Radio-Frequency Electromagnetic Field Exposure of Western Honey Bees

Thielens, A., Greco, M.K., Verloock, L. et al. Radio-Frequency Electromagnetic Field Exposure of Western Honey Bees. Sci Rep 10, 461 (2020) doi:10.1038/s41598-019-56948-0

Abstract

Radio-frequency electromagnetic fields (RF-EMFs) can be absorbed in all living organisms, including Western Honey Bees (Apis Mellifera). This is an ecologically and economically important global insect species that is continuously exposed to environmental RF-EMFs. This exposure is studied numerically and experimentally in this manuscript. To this aim, numerical simulations using honey bee models, obtained using micro-CT scanning, were implemented to determine RF absorbed power as a function of frequency in the 0.6 to 120 GHz range. Five different models of honey bees were obtained and simulated: two workers, a drone, a larva, and a queen. The simulations were combined with in-situ measurements of environmental RF-EMF exposure near beehives in Belgium in order to estimate realistic exposure and absorbed power values for honey bees. Our analysis shows that a relatively small shift of 10% of environmental incident power density from frequencies below 3 GHz to higher frequencies will lead to a relative increase in absorbed power of a factor higher than 3.

Strengths and limitations

This manuscript presents several contributions to the state of the art in the field of RF-EMF exposure assessment of insects. First, to the best of the authors’ knowledge, this is the only paper where a numerical RF dosimetry is presented for different developmental stages of honey bees. Second, this is the only study that combined real, in-situ exposure measurements with numerical simulations of RF-EMF exposure of insects in order to estimate a realistic exposure of honey bees. In comparison to our previous study¹¹, we considered a broader frequency range from 0.6 GHz up to 120 GHz, which is more in line with the frequencies used in the current telecommunication networks (3 G and 4 G). Finally, this study presents a unique quantification of real-life exposure of honey bees and estimations of how this might change if future frequency shifts in that exposure might occur.

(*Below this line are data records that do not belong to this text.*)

(* ===== verification/Serving.v ===== *)
(** * Serving connections until the drain ([run_listener] in [src/src/node/mod.rs],
    [run_proxy], [run_http_listener], [HttpProxy::serve_connection] and [serve_http1]
    under [src/src/subscribe], [dispatch_connection] in [src/src/gossip/mod.rs],
    [handle_mux_session] in [src/src/mux.rs], [graceful_drain] in [src/src/main.rs])

    Which tasks of a daemon hold an in-flight guard, and for how long. The tasks and
    the drain interleave freely; the count, its wake-ups and the wait are those of
    Waiting. A [select!] whose branches are both ready takes either. hyper's HTTP/1
    connection is the interface [Http1]. *)

From S2P Require Import Prelude NetAddr Dynamic Config State Messages Gossip Waiting.

(** ** One HTTP/1 connection *)

(** [h1_polls c r] says that polling [c] may come to [r]: [None] when the connection is
    over. After [graceful_shutdown] a connection starts no request, and is over once it
    is not in one. *)
Class Http1 := {
  h1 : Type;
  h1_new : h1;
  h1_busy : h1 -> bool;
  h1_closing : h1 -> bool;
  h1_polls : h1 -> option h1 -> Prop;
  graceful_shutdown : h1 -> h1;
  h1_new_idle : h1_busy h1_new = false /\ h1_closing h1_new = false;
  h1_graceful : forall c, h1_closing (graceful_shutdown c) = true /\ h1_busy (graceful_shutdown c) = h1_busy c;
  h1_keeps : forall c c', h1_polls c (Some c') -> h1_closing c' = h1_closing c;
  h1_drains : forall c c', h1_closing c = true -> h1_polls c (Some c') -> h1_busy c = true /\ h1_busy c' = true
}.

Section serving.
Context `{Http1} `{Notify}.

(** The connection, and whether [serve_http1] has seen the shutdown. *)
Record HttpTask := { ht_conn : h1; ht_noticed : bool }.

Definition new_http_task : HttpTask := {| ht_conn := h1_new; ht_noticed := false |}.

(** One poll of [serve_http1]: [poll] is what polling the connection comes to, and
    [token_first] whether the [select!] looks at the shutdown before the connection. *)
Definition serve_http1 (shutdown token_first : bool) (poll : h1 -> option h1) (t : HttpTask) : option HttpTask :=
  if ht_noticed t then c ← poll (ht_conn t); Some {| ht_conn := c; ht_noticed := true |}
  else
    c ← (if shutdown && token_first then Some (ht_conn t) else poll (ht_conn t));
    if shutdown then c ← poll (graceful_shutdown c); Some {| ht_conn := c; ht_noticed := true |}
    else Some {| ht_conn := c; ht_noticed := false |}.
(* ===== verification/Cli.v ===== *)
(** * The command line ([src/src/main.rs])

    Commands that change the configuration, on the local file or by an admin
    request to a remote daemon, with the exit codes; moving a service from one
    cluster to another; and what a daemon does when it is asked to stop. A daemon
    is the [World] of Gossip it answers from; daemons are found by address, so a
    command given the same address twice talks to the same daemon. *)

From S2P Require Import Prelude NetAddr Dynamic Config State Messages Gossip.

(** ** Requests *)

(** What becomes of one request: it is answered, it never reaches the daemon (no
    certificates, no connection), or the daemon handles it and the answer is lost. *)
Inductive Transport := Delivered | NotDelivered (e : string) | AnswerLost (e : string).

Abbreviation Net := (gmap string World).

Section cli.
Context `{MapIter} `{HttpCrate}.

Definition admin_result (r : AdminResult) : result Z (AdminErrCode * string) :=
  match r with ROk v => Ok v | RErr code message => Err (code, message) end.

(** [try_admin_rpc]: the daemon at [target] handles [op] for the certificate [cn]. *)
Definition try_admin_rpc (tr : Transport) (save : SaveOutcome) (cn : option string) (target : string)
    (op : AdminOp) (net : Net) : result (result Z (AdminErrCode * string)) string * Net :=
  match tr, net !! target with
  | NotDelivered e, _ => (Err e, net)
  | _, None => (Err ("connect to " +:+ target), net)
  | _, Some w =>
      let '(w', r, _) := handle_admin_request save cn op w in
      (match tr with AnswerLost e => Err e | _ => Ok (admin_result r) end, <[target := w']> net)
  end.

(** [run_admin_rpc]: the version, an error, or the process's exit code. *)
Inductive RpcOutcome := RpcVersion (v : Z) | RpcError (e : string) | RpcExit (exit_code : Z).

Definition exit_code (code : AdminErrCode) : Z :=
  match code with
  | Unauthorized => 3
  | Validation | NotFound => 2
  | Internal => 1
  end.

Definition run_admin_rpc (tr : Transport) (save : SaveOutcome) (cn : option string) (target : string)
    (op : AdminOp) (net : Net) : RpcOutcome * Net :=
  let '(r, net) := try_admin_rpc tr save cn target op net in
  (match r with
   | Err e => RpcError e
   | Ok (Ok v) => RpcVersion v
   | Ok (Err (code, _)) => RpcExit (exit_code code)
   end, net).

(** [fetch_remote_dynamic_config]. *)
Definition fetch_remote_dynamic_config (tr : Transport) (target : string) (net : Net) : result DynamicConfig string :=
  match tr, net !! target with
  | (NotDelivered e | AnswerLost e), _ => Err e
  | Delivered, None => Err ("connect to " +:+ target)
  | Delivered, Some w => Ok (st_dynamic_config (w_state w))
  end.

(** [parse_key_value]. *)
Definition parse_key_value (arg : string) : result (string * string) string :=
  match split_once "=" arg with
  | Some (k, v) => if str_is_empty k then Err ("'" +:+ arg +:+ "' must look like key=value") else Ok (k, v)
  | None => Err ("'" +:+ arg +:+ "' must look like key=value")
  end.

Definition with_node (node : string) (s : Service) : Service :=
  {| svc_name := svc_name s; svc_node_id := node; svc_node_port := svc_node_port s;
     svc_domains := svc_domains s; svc_weight := svc_weight s; svc_max_connections := svc_max_connections s;
     svc_protocol := svc_protocol s; svc_request_timeout_ms := svc_request_timeout_ms s;
     svc_health_path := svc_health_path s; svc_labels := svc_labels s; svc_meta := svc_meta s;
     svc_local_port := svc_local_port s |}.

A disadvantage of this study is that we did not executed dielectric and thermal measurements in order to obtain dielectric and thermal properties of the studied honey bees. We obtained dielectric properties from literature and were able to execute electromagnetic simulations. We did not perform thermal simulations in this study. Another disadvantage is that we modeled far-field exposure by a limited number of plane waves, while previous studies have shown that a large set of plane waves is necessary to properly model far-field exposure²⁶. We did execute a validation of our exposure set up by comparing it with a set of random plane wave exposures and found good correspondence, certainly close to the mean/median. Finally, we used FDTD simulations that are faced with uncertainties²⁹ and used models that have a limited spatial resolution. This is a disadvantage of any RF-EMF simulation study in comparison to a study that relies on measurements of real insects.

Future research

Our future research will focus on executing exposure measurements of insects in order to validate the RF-EMF P_abs values and the dielectric parameters. Additionally, we would like to execute thermal simulations of honey bees and other insects under RF-EMF exposure. Finally, we aim to work on the development of more insect phantoms, with more spatial accuracy and potentially several independently identified tissues.

Conclusions

Exposure of Western Honey Bees (apis mellifera) to radio-frequency (RF) electromagnetic fields was studied using a combination of in-situ exposure measurements near bee hives in Belgium and numerical simulations. The simulations use the finite-difference time-domain technique to determine the electromagnetic fields in and around five honey bee models exposed to plane waves at frequencies from 0.6 GHz up to 120 GHz. These simulations lead to a quantification of the whole-body averaged absorbed radio-frequency power (P_abs) as a function of frequency. The average P_abs increases by factors 16 to 121, depending on the considered phantom, when the frequency is increased from 0.6 GHz to 6 GHz for a fixed incident electric field strength. A relatively small decrease in P_abs is observed for all studied honey bees between 12 and 120 GHz. RF exposure measurements were executed on ten sites near five different locations with bee hives in Belgium. These measurements resulted in an average total incident RF field strength of 0.06 V/m, which was in excellent agreement with literature. This value was used to assess P_abs for those honey bees at those measurement sites. A realistic P_abs is estimated to be between 0.1 and 0.7 nW for the studied honey bee models. Assuming that 10% of the incident power density would shift to frequencies higher than 3 GHz would lead to an increase of this absorption between 390–570%. Such a shift in frequencies is expected in future networks.

From the study:

RF EMFs can be absorbed and can cause dielectric heating in insects and (ii) this absorption of RF-EMFs is frequency dependent. This frequency dependency is important since 5th generation (5 G) networks are expected to partially operate at higher frequencies (up to 300 GHz)12,13. This shift might induce a change in RF EMF absorption for insects11.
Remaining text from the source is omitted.